DIRECTIONS FOR THIS TASK:
Return every line from the records below in which the word "DWait" is found.

DATA IN THIS EXERCISE:

* * * * *

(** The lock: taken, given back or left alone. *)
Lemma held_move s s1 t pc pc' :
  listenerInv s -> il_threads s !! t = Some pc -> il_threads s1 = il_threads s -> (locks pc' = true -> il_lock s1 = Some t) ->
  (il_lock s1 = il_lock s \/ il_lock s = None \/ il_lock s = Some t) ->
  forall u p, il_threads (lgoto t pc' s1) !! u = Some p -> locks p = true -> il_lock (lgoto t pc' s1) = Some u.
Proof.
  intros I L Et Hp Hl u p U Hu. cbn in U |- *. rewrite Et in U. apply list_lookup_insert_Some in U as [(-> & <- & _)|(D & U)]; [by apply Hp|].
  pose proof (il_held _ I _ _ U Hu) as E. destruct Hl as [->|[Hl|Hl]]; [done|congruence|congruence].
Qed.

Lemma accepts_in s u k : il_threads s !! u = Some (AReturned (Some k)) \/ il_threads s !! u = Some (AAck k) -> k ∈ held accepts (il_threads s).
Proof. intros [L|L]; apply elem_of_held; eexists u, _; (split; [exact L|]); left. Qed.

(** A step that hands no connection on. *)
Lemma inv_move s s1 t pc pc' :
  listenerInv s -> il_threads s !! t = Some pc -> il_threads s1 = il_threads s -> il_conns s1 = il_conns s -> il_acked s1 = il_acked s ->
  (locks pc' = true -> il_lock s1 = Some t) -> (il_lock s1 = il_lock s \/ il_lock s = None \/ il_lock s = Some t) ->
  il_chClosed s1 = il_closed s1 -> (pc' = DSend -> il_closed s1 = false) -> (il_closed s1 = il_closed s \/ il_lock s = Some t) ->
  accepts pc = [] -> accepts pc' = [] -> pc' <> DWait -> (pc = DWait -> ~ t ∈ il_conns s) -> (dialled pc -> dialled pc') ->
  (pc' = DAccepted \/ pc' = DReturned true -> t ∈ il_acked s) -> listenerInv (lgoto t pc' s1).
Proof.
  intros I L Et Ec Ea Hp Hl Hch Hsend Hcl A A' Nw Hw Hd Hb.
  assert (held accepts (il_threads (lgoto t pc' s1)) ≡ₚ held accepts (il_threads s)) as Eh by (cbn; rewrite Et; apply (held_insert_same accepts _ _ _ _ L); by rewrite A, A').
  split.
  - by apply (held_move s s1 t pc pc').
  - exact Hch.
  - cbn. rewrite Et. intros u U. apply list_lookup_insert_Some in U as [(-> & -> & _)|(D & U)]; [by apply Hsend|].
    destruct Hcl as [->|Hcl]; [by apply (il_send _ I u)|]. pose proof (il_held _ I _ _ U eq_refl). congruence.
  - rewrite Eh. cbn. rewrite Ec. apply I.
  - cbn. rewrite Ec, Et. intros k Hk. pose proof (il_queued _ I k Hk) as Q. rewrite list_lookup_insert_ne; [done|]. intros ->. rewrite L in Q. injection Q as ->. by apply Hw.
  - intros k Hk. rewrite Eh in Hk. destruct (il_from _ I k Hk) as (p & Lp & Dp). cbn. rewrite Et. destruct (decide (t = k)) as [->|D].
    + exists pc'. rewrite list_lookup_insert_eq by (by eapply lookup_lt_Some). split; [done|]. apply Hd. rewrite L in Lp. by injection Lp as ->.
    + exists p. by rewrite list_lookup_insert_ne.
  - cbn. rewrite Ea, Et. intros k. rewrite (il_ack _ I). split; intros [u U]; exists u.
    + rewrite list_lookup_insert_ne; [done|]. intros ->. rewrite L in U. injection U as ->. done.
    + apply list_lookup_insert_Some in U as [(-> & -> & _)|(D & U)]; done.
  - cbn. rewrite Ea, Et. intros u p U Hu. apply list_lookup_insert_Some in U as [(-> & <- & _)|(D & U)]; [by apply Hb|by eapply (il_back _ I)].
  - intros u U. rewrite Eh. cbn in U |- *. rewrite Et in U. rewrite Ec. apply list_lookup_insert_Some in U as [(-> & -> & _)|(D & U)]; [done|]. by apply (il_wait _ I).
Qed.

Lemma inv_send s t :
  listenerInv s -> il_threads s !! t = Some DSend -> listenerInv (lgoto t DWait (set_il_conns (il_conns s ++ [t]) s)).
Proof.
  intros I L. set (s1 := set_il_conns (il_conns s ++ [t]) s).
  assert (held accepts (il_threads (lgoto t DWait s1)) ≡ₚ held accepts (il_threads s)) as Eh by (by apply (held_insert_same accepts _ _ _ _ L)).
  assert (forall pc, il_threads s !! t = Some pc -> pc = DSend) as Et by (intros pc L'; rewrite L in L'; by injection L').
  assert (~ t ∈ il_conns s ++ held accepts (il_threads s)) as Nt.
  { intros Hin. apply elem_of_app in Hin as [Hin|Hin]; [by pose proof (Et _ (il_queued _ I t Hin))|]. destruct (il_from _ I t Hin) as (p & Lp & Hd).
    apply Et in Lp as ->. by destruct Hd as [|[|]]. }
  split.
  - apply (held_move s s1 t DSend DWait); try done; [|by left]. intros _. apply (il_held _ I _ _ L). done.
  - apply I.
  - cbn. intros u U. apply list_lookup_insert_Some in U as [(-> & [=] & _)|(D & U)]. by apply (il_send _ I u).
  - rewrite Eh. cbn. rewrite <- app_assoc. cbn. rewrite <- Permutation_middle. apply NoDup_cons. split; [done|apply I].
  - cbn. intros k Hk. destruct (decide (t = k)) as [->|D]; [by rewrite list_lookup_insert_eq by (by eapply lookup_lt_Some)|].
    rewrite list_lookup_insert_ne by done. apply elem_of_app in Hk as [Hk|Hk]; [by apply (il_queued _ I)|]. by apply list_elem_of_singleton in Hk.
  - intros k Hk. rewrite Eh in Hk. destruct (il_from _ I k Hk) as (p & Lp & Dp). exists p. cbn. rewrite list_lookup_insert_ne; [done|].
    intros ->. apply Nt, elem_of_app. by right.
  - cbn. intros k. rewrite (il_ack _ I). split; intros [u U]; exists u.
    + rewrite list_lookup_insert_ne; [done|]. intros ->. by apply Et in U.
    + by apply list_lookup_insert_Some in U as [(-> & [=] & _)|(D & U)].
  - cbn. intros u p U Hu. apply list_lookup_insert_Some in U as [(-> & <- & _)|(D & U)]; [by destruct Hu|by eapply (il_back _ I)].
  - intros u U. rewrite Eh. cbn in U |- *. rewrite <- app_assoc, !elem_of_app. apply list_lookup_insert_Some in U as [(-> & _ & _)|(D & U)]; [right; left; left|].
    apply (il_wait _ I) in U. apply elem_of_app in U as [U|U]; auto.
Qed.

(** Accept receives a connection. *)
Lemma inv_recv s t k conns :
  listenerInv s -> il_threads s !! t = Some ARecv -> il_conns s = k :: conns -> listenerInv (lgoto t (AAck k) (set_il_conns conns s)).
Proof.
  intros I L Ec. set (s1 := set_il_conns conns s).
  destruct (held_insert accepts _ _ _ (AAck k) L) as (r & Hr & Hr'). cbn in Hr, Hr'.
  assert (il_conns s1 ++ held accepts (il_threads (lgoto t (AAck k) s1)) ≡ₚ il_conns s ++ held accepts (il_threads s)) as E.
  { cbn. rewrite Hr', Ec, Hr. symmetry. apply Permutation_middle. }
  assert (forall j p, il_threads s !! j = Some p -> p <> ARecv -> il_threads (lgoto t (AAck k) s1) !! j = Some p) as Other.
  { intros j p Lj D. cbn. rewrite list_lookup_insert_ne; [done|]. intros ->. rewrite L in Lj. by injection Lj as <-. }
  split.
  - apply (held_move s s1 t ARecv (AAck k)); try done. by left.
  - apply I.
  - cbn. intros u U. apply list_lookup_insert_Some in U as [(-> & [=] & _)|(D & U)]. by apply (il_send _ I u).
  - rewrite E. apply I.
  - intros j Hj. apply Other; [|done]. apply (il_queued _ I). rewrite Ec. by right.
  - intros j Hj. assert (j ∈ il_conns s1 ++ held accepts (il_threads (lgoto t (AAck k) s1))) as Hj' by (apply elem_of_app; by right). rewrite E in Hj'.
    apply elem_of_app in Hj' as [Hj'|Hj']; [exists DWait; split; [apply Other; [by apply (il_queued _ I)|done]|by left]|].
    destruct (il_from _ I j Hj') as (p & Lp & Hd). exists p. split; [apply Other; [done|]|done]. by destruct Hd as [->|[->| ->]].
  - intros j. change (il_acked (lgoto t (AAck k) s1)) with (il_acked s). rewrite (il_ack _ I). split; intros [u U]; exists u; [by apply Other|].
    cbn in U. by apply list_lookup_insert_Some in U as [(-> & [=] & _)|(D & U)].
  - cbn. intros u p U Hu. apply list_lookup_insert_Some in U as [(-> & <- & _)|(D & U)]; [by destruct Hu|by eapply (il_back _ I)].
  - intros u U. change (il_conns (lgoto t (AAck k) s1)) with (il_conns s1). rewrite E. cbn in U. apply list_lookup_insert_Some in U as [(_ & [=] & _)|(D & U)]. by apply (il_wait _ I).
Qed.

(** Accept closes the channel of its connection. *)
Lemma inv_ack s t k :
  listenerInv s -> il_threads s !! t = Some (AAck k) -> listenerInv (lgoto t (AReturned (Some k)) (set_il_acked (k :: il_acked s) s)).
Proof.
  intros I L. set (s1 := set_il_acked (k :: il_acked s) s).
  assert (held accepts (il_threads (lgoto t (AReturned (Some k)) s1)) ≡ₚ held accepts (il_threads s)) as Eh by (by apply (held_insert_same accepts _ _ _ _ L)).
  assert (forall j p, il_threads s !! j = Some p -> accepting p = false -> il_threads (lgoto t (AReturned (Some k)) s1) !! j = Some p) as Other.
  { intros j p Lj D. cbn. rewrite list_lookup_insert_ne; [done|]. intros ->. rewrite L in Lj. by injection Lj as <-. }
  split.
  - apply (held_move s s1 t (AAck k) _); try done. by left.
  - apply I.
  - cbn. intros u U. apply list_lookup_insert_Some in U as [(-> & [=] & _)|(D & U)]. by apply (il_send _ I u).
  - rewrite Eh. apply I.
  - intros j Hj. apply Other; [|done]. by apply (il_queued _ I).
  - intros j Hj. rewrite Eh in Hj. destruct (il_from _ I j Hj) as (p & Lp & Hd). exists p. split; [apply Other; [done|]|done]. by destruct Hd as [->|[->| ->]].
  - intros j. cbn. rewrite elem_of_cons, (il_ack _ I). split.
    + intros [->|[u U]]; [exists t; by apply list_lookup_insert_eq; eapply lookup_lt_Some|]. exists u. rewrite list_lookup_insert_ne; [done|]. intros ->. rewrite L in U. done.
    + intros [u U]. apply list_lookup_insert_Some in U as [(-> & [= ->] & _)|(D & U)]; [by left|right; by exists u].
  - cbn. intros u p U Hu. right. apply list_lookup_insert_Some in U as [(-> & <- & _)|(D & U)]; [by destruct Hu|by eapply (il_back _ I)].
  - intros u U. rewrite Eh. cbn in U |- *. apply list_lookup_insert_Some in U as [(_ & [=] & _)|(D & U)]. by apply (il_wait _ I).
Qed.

* * * * *

ANSWER FOR THIS EXERCISE:
  accepts pc = [] -> accepts pc' = [] -> pc' <> DWait -> (pc = DWait -> ~ t ∈ il_conns s) -> (dialled pc -> dialled pc') ->
  listenerInv s -> il_threads s !! t = Some DSend -> listenerInv (lgoto t DWait (set_il_conns (il_conns s ++ [t]) s)).
  assert (held accepts (il_threads (lgoto t DWait s1)) ≡ₚ held accepts (il_threads s)) as Eh by (by apply (held_insert_same accepts _ _ _ _ L)).
  - apply (held_move s s1 t DSend DWait); try done; [|by left]. intros _. apply (il_held _ I _ _ L). done.
    apply elem_of_app in Hj' as [Hj'|Hj']; [exists DWait; split; [apply Other; [by apply (il_queued _ I)|done]|by left]|].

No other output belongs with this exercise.